__Material for this exercise__.

# # #

(** C4. For every analysed loop the sections that [emit] produces follow
    the fixed order first private, anti, flow, induction, read only, lock,
    header access, explicit access, explicit access (separate): they are
    that list with the sections that have no member left out, they are all
    of it when every section has a member, and they do not depend on the
    order in which the traits were collected. The report of the fixture
    shows the nine sections in this order. *)
Theorem emit_section_order (lts lts' : LoopTraitSet) (H : lts ≡ₚ lts') :
  emitted_sections lts `sublist_of` section_order /\
  emitted_sections lts' = emitted_sections lts /\
  ((forall s, members (section_label s) lts <> []) ->
   emitted_sections lts = section_order) /\
  (exists r, expected = Some r /\
     titles r = map section_title section_order).
Proof.
  split; [|split; [|split]].
  - unfold emitted_sections, emit. rewrite emitted_as_filter.
    apply filter_sublist.
  - symmetry. by apply emitted_sections_perm.
  - apply emitted_sections_full.
  - exact expected_titles.
Qed.

Lemma emit_section_order_witness :
  emitted_sections (rev sample_traits) = emitted_sections sample_traits /\
  emitted_sections sample_traits = [SecAnti; SecFlow; SecReadOnly; SecLock].
Proof.
  split; [|vm_compute; reflexivity].
  apply (emit_section_order sample_traits (rev sample_traits)).
  vm_compute. apply perm_swap.
Defined.

Lemma section_members_emit (lts : LoopTraitSet) (s : SectionId)
  (order : list SectionId) :
  section_members s (omap (emit_section lts) order)
  = if bool_decide (s ∈ order)
    then match members (section_label s) lts with
         | [] => None
         | ts => Some ts
         end
    else None.
Proof.
  unfold section_members.
  induction order as [|s' order IH]; [reflexivity|].
  change (omap (emit_section lts) (s' :: order))
    with (match emit_section lts s' with
          | Some y => y :: omap (emit_section lts) order
          | None => omap (emit_section lts) order
          end).
  destruct (decide (s = s')) as [<-|Hne].
  - rewrite (bool_decide_eq_true_2 (s ∈ s :: order))
      by apply list_elem_of_here.
    unfold emit_section at 1.
    destruct (members (section_label s) lts) eqn:Hm.
    + rewrite IH. by destruct (bool_decide _).
    + cbn [List.find fst snd].
      by rewrite bool_decide_eq_true_2 by reflexivity.
  - rewrite (bool_decide_ext (s ∈ s' :: order) (s ∈ order))
      by (rewrite elem_of_cons; tauto).
    destruct (emit_section lts s') as [p|] eqn:He; [|exact IH].
    cbn [List.find]. rewrite bool_decide_eq_false_2; [exact IH|].
    rewrite (emit_section_fst _ _ _ He). congruence.
Qed.

Lemma expected_explicit_access :
  exists r l1 l2, expected = Some r /\
    lines_of "explicit access" r = [l1] /\
    lines_of "explicit access (separate)" r = [l2] /\
    map (fun e => e_suffix e) (l_entries l1 ++ l_entries l2)
    = [None; None; None; None; None; None] /\
    l_entries l1 = l_entries l2 /\
    merged l1 = true /\ separate l2 = true.
Proof.
  do 3 eexists. split; [vm_compute; reflexivity|].
  split; [vm_compute; reflexivity|]. split; [vm_compute; reflexivity|].
  repeat split.
Qed.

# # #

Output the material above exactly, but only from the line that carries "None => omap (emit_section lts) order" through the line that carries "destruct (bool_decide _).".

          | None => omap (emit_section lts) order
          end).
  destruct (decide (s = s')) as [<-|Hne].
  - rewrite (bool_decide_eq_true_2 (s ∈ s :: order))
      by apply list_elem_of_here.
    unfold emit_section at 1.
    destruct (members (section_label s) lts) eqn:Hm.
    + rewrite IH. by destruct (bool_decide _).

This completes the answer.